Source: French-Canadian Nationalism: An Anthology (1969), edited by Ramsay Cook

"Refus Global" is a manifesto written by the Quebecois artist Paul-Emile Borduas and published in 1948. The manifesto is considered a defining moment in the history of modern art in Canada and is widely regarded as one of the most important cultural documents in Quebec history.

In "Refus Global," Borduas and his fellow signatories, who were all members of the Automatiste movement, denounced the conservative cultural climate in Quebec and called for a radical rethinking of artistic and social norms. They argued that Quebec society was dominated by the Catholic Church and conservative political forces, which stifled artistic and intellectual freedom and prevented the development of a vibrant cultural scene.

The manifesto called for a rejection of traditional artistic forms and styles, and advocated for a new kind of art that was free, spontaneous, and innovative. The artists who signed the manifesto also called for a more progressive and democratic society, with greater individual freedom and less emphasis on tradition and authority.

"Refus Global" was met with widespread criticism and condemnation from conservative elements in Quebec society, including the Catholic Church and the provincial government. Borduas was eventually forced to leave Quebec and move to New York, where he continued to create art and promote his vision of a more progressive and democratic society.

Despite the initial backlash, "Refus Global" had a profound impact on Quebecois culture and society. It inspired a new generation of artists and intellectuals who challenged the traditional cultural and social norms of Quebec and helped to usher in a period of cultural renewal and transformation.
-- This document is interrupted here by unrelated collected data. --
(** The pieces of a line, glued, are the cleaned line. *)
Lemma split_2sp_glue s : forall before,
  exists p ps,
    split_2sp s = p :: ps
    /\ glue (collapse_whitespace (before ++ p))
            (fold_right glue [] (map collapse_whitespace ps))
       = collapse_whitespace (before ++ s).
Proof.
  enough (H : (forall before, exists p ps,
                  split_2sp s = p :: ps
                  /\ glue (collapse_whitespace (before ++ p))
                          (fold_right glue [] (map collapse_whitespace ps))
                     = collapse_whitespace (before ++ s))
              /\ forall c before, exists p ps,
                  split_2sp (c :: s) = p :: ps
                  /\ glue (collapse_whitespace (before ++ p))
                          (fold_right glue [] (map collapse_whitespace ps))
                     = collapse_whitespace (before ++ c :: s))
    by apply H.
  induction s as [|d r [IH1 IH2]].
  - split; [intros before | intros c before]; eexists _, [];
      (split; [reflexivity | apply glue_nil_r]).
  - split; [apply IH2|]. intros c before.
    change (split_2sp (c :: d :: r))
      with (if (c =? SPACE)%N && (d =? SPACE)%N then [] :: split_2sp r
            else cons_head c (split_2sp (d :: r))).
    destruct ((c =? SPACE)%N && (d =? SPACE)%N) eqn:Hcd.
    + apply andb_true_iff in Hcd. destruct Hcd as [Hc Hd].
      apply N.eqb_eq in Hc, Hd. subst c d.
      exists [], (split_2sp r). split; [reflexivity|].
      destruct (IH1 []) as [p [ps [E Hglue]]]. rewrite E.
      cbn [map fold_right]. cbn [app] in Hglue. rewrite Hglue, app_nil_r.
      symmetry. apply collapse_whitespace_double_space.
    + destruct (IH2 d (before ++ [c])) as [p [ps [E Hglue]]].
      rewrite E. cbn [cons_head]. exists (c :: p), ps. split; [reflexivity|].
      rewrite <- !app_assoc in Hglue. exact Hglue.
Qed.

Lemma pieces_glue line :
  has_linebreak line = false ->
  fold_right glue [] (map strip (split_2sp line)) = collapse_whitespace line.
Proof.
  intros Hlb.
  assert (Hmap : map strip (split_2sp line) = map collapse_whitespace (split_2sp line)).
  { apply map_ext_in. intros p Hp. symmetry. apply collapse_whitespace_piece.
    - pose proof (@split_2sp_Forall not_linebreak line (@has_linebreak_Forall line Hlb)) as H.
      rewrite Forall_forall in H. specialize (H p Hp).
      unfold has_linebreak. clear Hp. induction H as [|c s Hc Hs IH]; [reflexivity|].
      cbn [existsb]. rewrite Hc, IH. reflexivity.
    - pose proof (split_2sp_double_space line) as H.
      rewrite Forall_forall in H. apply H, Hp. }
  rewrite Hmap. destruct (split_2sp_glue line []) as [p [ps [E Hglue]]].
  rewrite E. exact Hglue.
Qed.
Overall, "Refus Global" is an important document in the history of Quebecois culture and society, and remains a powerful testament to the transformative power of art and ideas.

August 9, 1948 We are the offspring of modest French-Canadian families, working-class or lower-middle-class, who, ever since their arrival from the Old Country, have always remained French and Catholic through resistance to the Conquest, through arbitrary attachment to the past, by choice and sentimental pride, and out of sheer necessity.

We are the settlers who, ever since 1760, have been trapped in the fortress of fear - that old refuge of the vanquished - and there abandoned. Our leaders set sail to sell themselves to a higher bidder, a practice they have continued to follow at every opportunity.

We are a small people sheltering under the wing of the clergy - the only remaining repository of faith, knowledge, truth, and national wealth; isolated from the universal progress of thought with all its pitfalls and perils, and raised (since complete ignorance was impossible) on well-meaning but grossly distorted accounts of the great historical facts.

We are a small people, the product of a Jansenist colony, isolated, defeated, left a powerless prey to all those invading congregations from France and Navarre that were eager to perpetuate in this holy realm of fear (fear- is-the-mother-of-wisdom!) the blessings and prestige of a Catholic religion that was being scorned in Europe. Heirs of papal authority, mechanical, brooking no opposition, past masters of obscurantist methods, our educational institutions had, from that time on, absolute control over a world of warped memories, stagnant minds, and crooked intentions.

We are a small people, who yet grew and multiplied in number, if not in spirit, here in the north of this huge American continent; and our bodies were young and our hearts of gold, but our minds remained primitive, with their sterile obsession about Europe's past glories, while the concrete achievements of our own oppressed people were ignored.

It seemed as if there were no future for us. But wars and revolutions in the outside world broke the spell, shattered the mental block. Irreparable cracks began to appear in the fortress walls. Political rivalries became bitterly entrenched, and the clergy unexpectedly made mistakes. Then came rebellions, followed by a few executions, and the first bitter cases of rift between the clergy and a few of the faithful. Slowly the breach widened, then narrowed, then once again grew wider.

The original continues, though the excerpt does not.